CSC270 Homework 10 Solution 2012
--D. Thiebaut 14:50, 1 May 2012 (EDT)
Sketch of the Solution for Homework 10
Question 1
- Just write the code we derived in class. Notice that it has two loops, one for waiting for Ack to go low (or high, depending on parity), and one waiting for Ack to go high (or low).
- Make sure you add an extra jmp or bra instruction at the end to create a complete loop around the code, as we are interested in sending multiple bytes. I agree that this is an approximation, but try to be as close to the real thing as possible.

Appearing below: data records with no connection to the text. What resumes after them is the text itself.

(** What the parent's pass needs to be free of panics: the parent is
    provisionable and the oracle injects API statuses only. *)
Definition guard (k : Request) (P : Service) (F : Files) (w : World) : Prop :=
  provisionable k P F w /\ api_faults w.

(** The requests left to process once the oracle is exhausted: at most
    the queue's length, plus two while the parent is not done. *)
Definition budget (k : Request) (P tsvc : Service) (tsts : StatefulSet) (ls : LState) (m : nat)
  : Prop :=
  length (ls_queue ls) <= m /\
  (parent_done k P tsvc tsts (w_store (ls_world ls)) \/ length (ls_queue ls) + 2 <= m).

(** A cluster for the witness: the enabled parent of [Controller], and an
    oracle failing four of the first five API calls with conflicts,
    transient errors and [NotFound]. *)
Definition demo_loop_world : World :=
  world_with_faults [Some ErrConflict; None; Some ErrTransient; Some ErrNotFound; Some ErrConflict]
    (demo_world demo_enabled).

(** ** Lemmas *)

#[export] Instance step_ok_preorder k ck : PreOrder (step_ok k ck).
Proof.
  split; [intros w; by split|].
  intros w1 w2 w3 [O1 S1] [O2 S2]. split; [auto|]. intros x Hx. by rewrite S2, S1.
Qed.

Lemma step_ok_same k ck w w' : w_store w' = w_store w -> step_ok k ck w w'.
Proof. intros Hs. unfold step_ok. by rewrite Hs. Qed.

Lemma no_panic_ret {A} G (a : A) : no_panic G (sret a).
Proof. by intros w _ e. Qed.

Lemma no_panic_bind {A B} G (m : M A) (f : A -> M B) :
  within (fun w w' => G w -> G w') m -> no_panic G m -> (forall x, no_panic G (f x)) ->
  no_panic G (sbind m f).
Proof.
  intros HG Hm Hf w Hw e. unfold sbind.
  pose proof (HG w Hw) as Hw'. pose proof (Hm w Hw e) as He.
  destruct (m w) as [[x|e'] w1]; simpl in *; [exact (Hf x w1 Hw' e)|].
  intros [= <-]. by apply He.
Qed.

Lemma api_faults_suffix w w' : faults_suffix w w' -> api_faults w -> api_faults w'.
Proof. intros [l Hl] Hf. unfold api_faults in *. rewrite Hl, Forall_app in Hf. apply Hf. Qed.

Lemma api_error_not_panic w e : api_faults w -> api_error w e -> not_panic e.
Proof.
  intros Hf He p ->. unfold api_error in He.
  destruct He as [He|[He|[He|[He|He]]]]; try discriminate.
  unfold api_faults in Hf. rewrite Forall_forall in Hf. exact (Hf _ He _ eq_refl p eq_refl).
Qed.

(** *** The objects the steps write *)

Lemma uncontrolled_sys uid dts rv m :
  uncontrolled (meta_with_system uid dts rv m) <-> uncontrolled m.
Proof. done. Qed.

Lemma quiet_svc_ext c c' :
  om_annotations (svc_meta c') = om_annotations (svc_meta c) ->
  om_finalizers (svc_meta c') = om_finalizers (svc_meta c) ->
  om_deletion_timestamp (svc_meta c') = om_deletion_timestamp (svc_meta c) ->
  quiet_svc c -> quiet_svc c'.
Proof.
  intros Ha Hf Hd [Hdis Hq]. unfold quiet_svc, ContainsFinalizer in *. simpl in *.
  rewrite (reconcile_disabled_ext c c' Ha Hd), Ha, Hf. split; [done|]. exact Hq.
Qed.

- When you add up the cycles you will find something like 42 cycles. At 1 μs a cycle, that 42 μs per byte. 1,000,000 μs / 42 = 23.8 KBytes. Not sure how some people found a transfer rate in the 200 KB/s range...
Question 2
- The hard part of this question was figuring out the number of states. The trick here is the fact that the FSM will clear the flip-flop that generates the go-ahead signal, and this clear signal must be transient. If that clear signal stays on for very long, the processor cannot preset the flipflop as the output will be blocked.
- We need at least 4 states
- One state where we wait for Q to be set by the processor when it sends a byte. Call it S0.

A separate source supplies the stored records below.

Local Notation "'add_call_'" :=
  (add_call get_efferent_relationships get_afferent_relationships
     check_parent_and_children_not_in_view).
Local Notation "'add_all_'" :=
  (add_all get_efferent_relationships get_afferent_relationships
     check_parent_and_children_not_in_view).
Local Notation "'attempt_all_'" :=
  (attempt_all get_efferent_relationships get_afferent_relationships
     check_parent_and_children_not_in_view).

Local Notation "'counter_of' self" :=
  (SequenceNumber.counter (DynamicView.sequence_number self))
  (at level 10, self at level 9).
Local Notation "'parents_of' self" :=
  (SequenceNumber.parents (DynamicView.sequence_number self))
  (at level 10, self at level 9).

(** One call: it raises and the view is kept, or it takes the next number
    of the active frame. *)
Lemma add_call_counter c self :
  (exists e, add_call_ c self = (Raise e, self))
  \/ (exists view self',
         add_call_ c self = (Ok view, self')
         /\ RelationshipView.order view = str (S (counter_of self))
         /\ DynamicView.sequence_number self'
            = SequenceNumber.mk (S (counter_of self)) (parents_of self)).
Proof.
  unfold add_call.
  destruct (add_cases get_efferent_relationships get_afferent_relationships
              check_parent_and_children_not_in_view
              (Call.source c) (Call.destination c) (Call.description c)
              (Call.technology c) self)
    as [(e & _ & E) | [(e & _ & _ & E) | (_ & _ & [[_ E] | (rel & resp & _ & E)])]];
    cbv zeta in E; rewrite E; eauto.
  right. eexists _, _. split; [reflexivity|]. split; [reflexivity|].
  unfold added. cbn.
  destruct (add_element_keeps_counter (Call.source c) false self) as [E1 _].
  destruct (add_element_keeps_counter (Call.destination c) false
              (snd (_add_element (Call.source c) false self))) as [E2 _].
  now rewrite E2, E1.
Qed.

(** A run of attempted calls never raises; its successful calls take the
    numbers after the counter, one by one. *)
Lemma attempt_all_run calls : forall self,
  exists rs self',
    attempt_all_ calls self = (Ok rs, self')
    /\ orders (successes rs)
       = map str (seq (S (counter_of self)) (length (successes rs)))
    /\ DynamicView.sequence_number self'
       = SequenceNumber.mk (counter_of self + length (successes rs))
           (parents_of self).
Proof.
  induction calls as [|c calls IH]; intros self.
  - exists [], self. cbn. rewrite Nat.add_0_r.
    now destruct (DynamicView.sequence_number self).
  - cbn [attempt_all]. unfold bind, attempt, ret.
    destruct (add_call_counter c self) as [[e E] | (view & self1 & E & O & Sq)];
      rewrite E.
    + destruct (IH self) as (rs & self' & R & L & Sq). rewrite R.
      exists (Raise e :: rs), self'. auto.
    + destruct (IH self1) as (rs & self' & R & L & Sq'). rewrite R.
      exists (Ok view :: rs), self'. split; [reflexivity|].
      rewrite Sq in L, Sq'. unfold orders in *.
      cbn [SequenceNumber.counter SequenceNumber.parents] in L, Sq'.
      cbn [successes length map seq]. rewrite O, L, Sq'.
      split; [reflexivity|]. f_equal. lia.
Qed.

(** A run of calls that all succeed numbers them from the counter on. *)
Lemma add_all_run calls : forall self views self',
  add_all_ calls self = (Ok views, self') ->
  attempt_all_ calls self = (Ok (map Ok views), self')
  /\ length views = length calls.
Proof.
  induction calls as [|c calls IH]; intros self views self'; cbn [add_all attempt_all];
    unfold bind, attempt, ret.
  - intros [= <- <-]. auto.
  - destruct (add_call_ c self) as [[view|e] self1]; [|discriminate].
    destruct (add_all_ calls self1) as [[views'|e] self2] eqn:R; [|discriminate].
    intros [= <- <-]. destruct (IH _ _ _ R) as [-> L]. cbn. auto.
Qed.

Lemma successes_map_Ok {A} (l : list A) : successes (map Ok l) = l.
Proof. induction l; cbn; congruence. Qed.

(** The first call that raises ends a run of calls. *)
Lemma add_all_raise before bad rest e : forall self views self1,
  add_all_ before self = (Ok views, self1) ->
  add_call_ bad self1 = (Raise e, self1) ->
  add_all_ (before ++ bad :: rest) self = (Raise e, self1).
Proof.
  induction before as [|c before IH]; intros self views self1; simpl;
    unfold bind, ret.
  - intros [= _ <-] ->. reflexivity.
  - destruct (add_call_ c self) as [[view|e'] self']; [|discriminate].
    destruct (add_all_ before self') as [[views'|e'] self2] eqn:R;
      [|discriminate].
    intros [= _ <-] B. now rewrite (IH _ _ _ R B).
Qed.

(** A block around a body that leaves a frame to pop. *)
Lemma parallel_sequence_body {A} continue_numbering (body : M A)
  self r self1 s :
  body (snd (start_parallel_sequence self)) = (r, self1) ->
  SequenceNumber.end_parallel_sequence continue_numbering
    (DynamicView.sequence_number self1) = Some s ->
  parallel_sequence continue_numbering body self
  = (r, set_sequence_number self1 s).
Proof.
  intros B E.
  unfold parallel_sequence, try_finally, bind, end_parallel_sequence.
  cbn in B |- *. rewrite B. destruct r; now rewrite E.
Qed.

Lemma add_all_counter calls self views self' :
  add_all_ calls self = (Ok views, self') ->
  orders views = map str (seq (S (counter_of self)) (length calls))
  /\ DynamicView.sequence_number self'
     = SequenceNumber.mk (counter_of self + length calls) (parents_of self).
Proof.
  intros H. destruct (add_all_run _ _ _ _ H) as [A L].
  destruct (attempt_all_run calls self) as (rs & self1 & R & O & Sq).
  rewrite A in R. injection R as <- <-.
  rewrite successes_map_Ok, L in O, Sq. auto.
Qed.





(** C4.  On a view whose counter is the initial one and with no parallel
    block, the successful calls of [add] receive the labels "1", "2", "3",
    ...: the n-th successful call the decimal numeral of n. *)
Theorem add_orders_count_from_one calls self :
  DynamicView.sequence_number self = SequenceNumber.init ->
  (exists rs self',
      attempt_all_ calls self = (Ok rs, self')
      /\ orders (successes rs) = map str (seq 1 (length (successes rs))))
  /\ (forall views self',
         add_all_ calls self = (Ok views, self') ->
         orders views = map str (seq 1 (length calls))).
Proof.
  intros I. split.
  - destruct (attempt_all_run calls self) as (rs & self' & R & O & _).
    rewrite I in O. eauto.
  - intros views self' H. apply add_all_counter in H.
    rewrite I in H. tauto.
Qed.



(** C8.  When a call of [add] raises inside a parallel block, after the
    calls before it succeeded, the exception leaves the block and
    [end_parallel_sequence(continue_numbering)] has run all the same: the
    view is the one the block of the successful calls alone leaves, its
    counter restored as [continue_numbering] says. *)
Theorem parallel_sequence_exception continue_numbering before bad rest
  self views self1 e :
  add_all_ before (snd (start_parallel_sequence self)) = (Ok views, self1) ->
  fst (add_call_ bad self1) = Raise e ->
  exists s,
    SequenceNumber.end_parallel_sequence continue_numbering
      (DynamicView.sequence_number self1) = Some s
    /\ s = SequenceNumber.mk
             (if continue_numbering
              then counter_of self + length before
              else counter_of self)
             (parents_of self)
    /\ parallel_sequence continue_numbering
         (add_all_ (before ++ bad :: rest)) self
       = (Raise e, set_sequence_number self1 s)
    /\ parallel_sequence continue_numbering (add_all_ before) self
       = (Ok views, set_sequence_number self1 s).
Proof.
  intros Run Bad.
  assert (add_call_ bad self1 = (Raise e, self1)) as Bad'.
  { destruct (add_call_counter bad self1) as [[e' E] | (v & s & E & _)];
      rewrite E in Bad |- *; cbn in Bad; congruence. }
  destruct (add_all_counter _ _ _ _ Run) as [_ Sq]. cbn in Sq.
  eexists. split; [|split; [|split]].
  - unfold SequenceNumber.end_parallel_sequence. rewrite Sq. reflexivity.
  - cbn. now destruct continue_numbering.
  - eapply parallel_sequence_body.
    + eapply add_all_raise; eassumption.
    + unfold SequenceNumber.end_parallel_sequence. now rewrite Sq.
  - eapply parallel_sequence_body; [exact Run|].
    unfold SequenceNumber.end_parallel_sequence. now rewrite Sq.
Qed.

End Sequencing.

(** * The properties on the example model *)

(** The program of the docstring of [parallel_sequence] numbers its
    interactions as the docstring says. *)
Lemma docstring_program_orders :
  exists views self,
    Example.docstring_program Example.view = (Ok views, self)
    /\ orders views = ["1"; "2"; "3"; "2"; "3"; "4"].
Proof. vm_compute. eexists _, _. split; reflexivity. Qed.

(** Two relationships from [a] to [b] match: the first declared one wins. *)
Lemma find_relationship_forward_witness :
  (exists rel,
      In rel (Example.get_efferent_relationships Example.a)
      /\ forward_match None Example.b None rel)
  /\ exists rel,
      _find_relationship Example.get_efferent_relationships
        Example.get_afferent_relationships Example.a None Example.b None
      = (Some rel, false)
      /\ first_match (forward_match None Example.b None)
           (Example.get_efferent_relationships Example.a) rel.
Proof.
  assert (H : exists rel,
             In rel (Example.get_efferent_relationships Example.a)
             /\ forward_match None Example.b None rel).
  { exists Example.a_b'. split; [vm_compute; auto|].
    split; [reflexivity | split; left; reflexivity]. }
  split; [exact H|].
  exact (find_relationship_forward Example.get_efferent_relationships
           Example.get_afferent_relationships
           Example.a Example.b None None H).
Defined.

(** [b] answers [a]: no relationship runs from [b] to [a], the one from [a]
    to [b] is found as a response. *)
Lemma find_relationship_response_witness :
  _find_relationship Example.get_efferent_relationships
    Example.get_afferent_relationships Example.b (Some "Sends response")
    Example.a None
  = (Some Example.a_b, true)
  /\ first_match (response_match Example.a None)
       (Example.get_afferent_relationships Example.b) Example.a_b.
Proof.
  assert (H : _find_relationship Example.get_efferent_relationships
                Example.get_afferent_relationships Example.b
                (Some "Sends response") Example.a None
              = (Some Example.a_b, true)) by (vm_compute; reflexivity).
  split; [exact H|].
  exact (proj1 (proj2 (find_relationship_response
                         Example.get_efferent_relationships
                         Example.get_afferent_relationships
                         Example.b Example.a (Some "Sends response") None))
           Example.a_b H).
Defined.

(** No relationship joins [a] and [c]: the call raises and the view is the
    one of before. *)
Lemma add_failure_keeps_view_witness :
  Example.add Example.a Example.c None (Some "gRPC") Example.view
  = (Raise (ValueError
              "A relationship between A and C with technology 'gRPC' does not exist in model."),
     Example.view)
  /\ Example.view = Example.view
  /\ DynamicView.element_views Example.view
     = DynamicView.element_views Example.view
  /\ DynamicView.relationship_views Example.view
     = DynamicView.relationship_views Example.view
  /\ DynamicView.sequence_number Example.view
     = DynamicView.sequence_number Example.view.
Proof.
  assert (H : Example.add Example.a Example.c None (Some "gRPC") Example.view
              = (Raise (ValueError
                          "A relationship between A and C with technology 'gRPC' does not exist in model."),
                 Example.view)) by (vm_compute; reflexivity).
  split; [exact H|].
  exact (add_failure_keeps_view Example.get_efferent_relationships
           Example.get_afferent_relationships
           Example.check_parent_and_children_not_in_view
           Example.a Example.c None (Some "gRPC") Example.view _ _ H).
Defined.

- From S0 we go to S1 were we activate Strobe and wait for Ack to change. Call it S1.
- From S1 we go to S2 when Ack changes. In S2 we reset Strobe and wait for Ack to change again.
- From S2 we go to S3 when Ack has gone back to its idle level. We can now activate the Clear signal to the outside flip-flop. But we do that quickly, and move on automatically to S0 where we'll wait for the processor to alert us again if another byte goes out. We do not want to reset the flipflop until we are fully done, because we don't want the processor to send another byte too soon. The sending of a new byte MUST be done once Ack has returned to its idle level.

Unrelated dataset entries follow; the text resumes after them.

(** More occurrences of the current document. *)
Lemma push_same_document (xs : list Z) :
  forall (p : index_postings) (tfs : list Z) (tf : Z),
    term_frequencies p = tfs ++ [tf] -> 0 <= tf ->
    tf + Z.of_nat (length xs) <= 0xFFFF ->
    Forall (fun position => 0 <= position < 2 ^ 32) xs ->
    exists p',
      push_all (map (fun position => (highest_document p, position)) xs) p = Some p'
      /\ highest_document p' = highest_document p
      /\ document_ids p' = document_ids p
      /\ term_frequencies p' = tfs ++ [tf + Z.of_nat (length xs)]
      /\ positions p' = positions p ++ xs.
Proof.
  induction xs as [|x xs IH]; intros p tfs tf Htfs Htf Hfit Hu; cbn [map push_all].
  - exists p. rewrite Z.add_0_r, app_nil_r. repeat split; assumption.
  - inversion Hu as [|? ? Hx Hxs]; subst. cbn [length] in Hfit.
    unfold push_back at 1. rewrite Z.eqb_refl, Htfs, back_app.
    destruct (Z.leb_spec tf 0xFFFE); [|lia].
    rewrite set_back_app. unfold uint16_t. rewrite Z.mod_small by lia.
    rewrite uint32_small by exact Hx.
    set (p1 := Build_index_postings _ _ _ _ _).
    destruct (IH p1 tfs (tf + 1)) as (p' & Hrun & Hdoc & Hids & Htfs' & Hpos);
      [reflexivity | lia | lia | exact Hxs |].
    exists p'. change (highest_document p1) with (highest_document p) in Hrun, Hdoc.
    rewrite Hrun. repeat split; try assumption.
    + rewrite Htfs'. cbn [length]. do 2 f_equal. lia.
    + rewrite Hpos. unfold p1, dynamic_array.push_back. cbn [positions].
      now rewrite <- app_assoc.
Qed.

Lemma push_groups (groups : list (Z * list Z)) :
  forall p : index_postings,
    Forall group_ok groups -> new_documents (highest_document p) groups ->
    exists p',
      push_all (postings_of groups) p = Some p'
      /\ document_ids p' = document_ids p ++ map fst groups
      /\ term_frequencies p' = term_frequencies p ++ map occurrences groups
      /\ positions p' = positions p ++ concat (map snd groups).
Proof.
  induction groups as [|[d ps] groups IH]; intros p Hok Hnew.
  - exists p. cbn. rewrite !app_nil_r. repeat split.
  - inversion Hok as [|? ? (Hd & Hne & Hocc & Hu) Hrest]; subst.
    cbn [fst snd] in Hd, Hne, Hocc, Hu. unfold occurrences in Hocc. cbn [snd] in Hocc.
    destruct Hnew as [Hdoc Hnew]. cbn [fst] in Hdoc, Hnew.
    destruct ps as [|x xs]; [contradiction|].
    inversion Hu as [|? ? Hx Hxs]; subst.
    unfold postings_of. cbn [flat_map fst snd map]. fold (postings_of groups).
    cbn [app push_all]. unfold push_back at 1.
    destruct (Z.eqb_spec d (highest_document p)); [contradiction|].
    rewrite !uint32_small by lia.
    set (p1 := Build_index_postings _ _ _ _ _).
    rewrite push_all_app.
    destruct (push_same_document xs p1 (term_frequencies p) 1)
      as (p2 & Hrun & Hdoc2 & Hids2 & Htfs2 & Hpos2);
      [reflexivity | lia | cbn [length] in Hocc; lia | exact Hxs |].
    change (highest_document p1) with d in Hrun, Hdoc2. rewrite Hrun.
    destruct (IH p2 Hrest) as (p' & Hrun' & Hids' & Htfs' & Hpos');
      [rewrite Hdoc2; exact Hnew|].
    exists p'. rewrite Hrun'. split; [reflexivity|].
    rewrite Hids', Htfs', Hpos', Hids2, Htfs2, Hpos2.
    unfold p1, dynamic_array.push_back, occurrences.
    cbn [document_ids positions map fst snd concat length].
    rewrite <- !app_assoc. cbn [app].
    repeat split. do 3 f_equal. lia.
Qed.

(** *** Rendering *)

Fixpoint commas (positions : list Z) : string :=
  match positions with
  | [] => ""
  | x :: rest => ("," ++ decimal x ++ commas rest)%string
  end.

(** One document: [<docid,tf,pos,pos,...>]. *)
Definition render_group (g : Z * list Z) : string :=
  ("<" ++ decimal (fst g) ++ "," ++ decimal (occurrences g) ++ commas (snd g)
     ++ ">")%string.

Fixpoint render_all (groups : list (Z * list Z)) : string :=
  match groups with
  | [] => ""
  | g :: rest => (render_group g ++ render_all rest)%string
  end.

(** The rendering of a whole list; an empty list is rendered as a lone
    [>]. *)
Definition render_groups (groups : list (Z * list Z)) : string :=
  match groups with
  | [] => ">"
  | _ => render_all groups
  end.

Variable p : index_postings.
Variable groups : list (Z * list Z).
Hypothesis groups_ok : Forall group_ok groups.
Hypothesis documents : document_ids p = map fst groups.
Hypothesis frequencies : term_frequencies p = map occurrences groups.
Hypothesis all_positions : positions p = concat (map snd groups).

(** The iterator in document [i], at position [at_position], with
    [remaining] positions of that document to go. *)
Definition iterator_at (i at_position : nat) (remaining : Z) : iterator :=
  {| document := i;
     frequency := i;
     position := at_position;
     frequency_end := length groups;
     frequencies_remaining := remaining |}.

(** What [frequencies_remaining] is set to on entering document [i]. *)
Definition remaining_at (i : nat) : Z :=
  if Nat.eqb i (length groups) then 0 else nth i (term_frequencies p) 0.

Lemma step_within_document (i at_position : nat) (x : Z) (xs pre post : list Z) :
  positions p = pre ++ (x :: xs) ++ post -> length pre = at_position ->
  Z.of_nat (length (x :: xs)) <= 0xFFFF ->
  iterator_ne (iterator_at i at_position (Z.of_nat (length (x :: xs)))) (end_ p) = true
  /\ nth at_position (positions p) 0 = x
  /\ iterator_next p (iterator_at i at_position (Z.of_nat (length (x :: xs))))
     = match xs with
       | [] => iterator_at (S i) (S at_position) (remaining_at (S i))
       | _ => iterator_at i (S at_position) (Z.of_nat (length xs))
       end.
Proof.
  intros Hpos Hpre Hfit. repeat split.
  - unfold iterator_ne, end_, iterator_new, dynamic_array.end_, iterator_at.
    cbn [position]. rewrite Hpos, !length_app. cbn [length].
    apply negb_true_iff, Nat.eqb_neq. lia.
  - rewrite Hpos, <- Hpre. cbn [app]. apply nth_middle.
  - unfold iterator_next, iterator_at.
    cbn [frequencies_remaining document frequency position frequency_end].
    cbn [length] in *. unfold uint32_t. rewrite Z.mod_small by lia.
    destruct xs as [|x' xs'].
    + cbn [length]. change (Z.of_nat 1 - 1 <=? 0) with true. cbn iota.
      unfold remaining_at. reflexivity.
    + destruct (Z.leb_spec (Z.of_nat (S (length (x' :: xs'))) - 1) 0);
        [cbn [length] in *; lia|].
      do 2 f_equal. lia.
Qed.

Lemma deref_at (i at_position : nat) (remaining : Z) :
  iterator_deref p (iterator_at i at_position remaining)
  = (nth i (document_ids p) 0, nth i (term_frequencies p) 0,
     nth at_position (positions p) 0).
Proof. reflexivity. Qed.

(** The positions of document [i] after its first one. *)
Lemma render_rest_of_document (d : Z) (i : nat) (xs : list Z) :
  forall (at_position : nat) (pre post : list Z) (fuel : nat) (stream : string),
    positions p = pre ++ xs ++ post -> length pre = at_position ->
    Z.of_nat (length xs) <= 0xFFFF ->
    nth i (document_ids p) 0 = d ->
    text_render_loop (length xs + fuel) p
      match xs with
      | [] => iterator_at (S i) at_position (remaining_at (S i))
      | _ => iterator_at i at_position (Z.of_nat (length xs))
      end d stream
    = text_render_loop fuel p
        (iterator_at (S i) (at_position + length xs) (remaining_at (S i))) d
        (stream ++ commas xs)%string.
Proof.
  induction xs as [|x xs IH]; intros at_position pre post fuel stream Hpos Hpre Hfit Hd.
  - cbn [length Nat.add commas]. now rewrite Nat.add_0_r, string_app_nil_r.
  - destruct (step_within_document i at_position x xs pre post Hpos Hpre Hfit)
      as (Hne & Hnth & Hnext).
    cbn [length Nat.add text_render_loop]. cbn [length] in Hne, Hnext.
    rewrite Hne, deref_at, Hd, Hnth. cbn beta iota.
    rewrite Z.eqb_refl. cbn [negb]. rewrite Hnext.
    rewrite (IH (S at_position) (pre ++ [x]) post fuel).
    + cbn [commas]. rewrite !string_app_assoc.
      replace (S at_position + length xs)%nat with (at_position + S (length xs))%nat
        by lia.
      reflexivity.
    + rewrite Hpos, <- app_assoc. reflexivity.
    + rewrite length_app. cbn [length]. lia.
    + cbn [length] in Hfit. lia.
    + exact Hd.
Qed.

(** What is printed from the start of a document on: [first] tells whether
    it is the first document of the list. *)
Fixpoint render_from (first : bool) (todo : list (Z * list Z)) : string :=
  match todo with
  | [] => ">"
  | g :: rest =>
      ((if first then "" else ">")
         ++ "<" ++ decimal (fst g) ++ "," ++ decimal (occurrences g)
         ++ commas (snd g) ++ render_from false rest)%string
  end.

- We get a simple cycle of states. If we were to implement something like this in real life we'd probably end up with more states depending on what the Ack signal starts at, and what Q starts at. Or we could decide to have a reset signal that resets everything in the correct position before anything is sent out. But for this homework it was fine to have just 4.
- Then you derive the circuit. I saw a lot of gates drawn on paper. It seems some of you forgot that decoders and multiplexers are great tools to reduce combinational circuits... :-o
- And for the choice of a clock, E is the only real signal around we can use. The great advantage of E is that it will make the setting of the different signals synchronous with the behavior of the processor, which is great.
Question 3
- Now that we have some hardware that takes care of the hand-shake, our software becomes simpler:
start: LDAA done ;4 the signal from the FSM
ANDA #1 ;2
BEQ start ;3 if signal not what we want, wait
LDAA 0,X ;4 get a char
STAA port ;4 send it out
INX ;3 increment pointer
JMP start ;3 wait before sending next char
;; total = 23 cycles
- We now have 23 cycles, which is roughly half the answer for the first question. So we are going to send roughly twice as many characters.
- You should always compare values that you get and comment on them. If you are asked what a quantity is in one case, and what it becomes in another case, even you are not asked, volunteer to comment on what it means. Here it means that you have added some hardware to your design and you are getting better performance. The hardware you added reduced the software in your program. Because you reduced your instruction count, you have the ability, assuming that your peripheral is very fast, to double your throughput: twice as many bytes sent as before.
- In computer architecture, this is one of the major lessons: the trade-off between hardware an software... Here you had an example of it.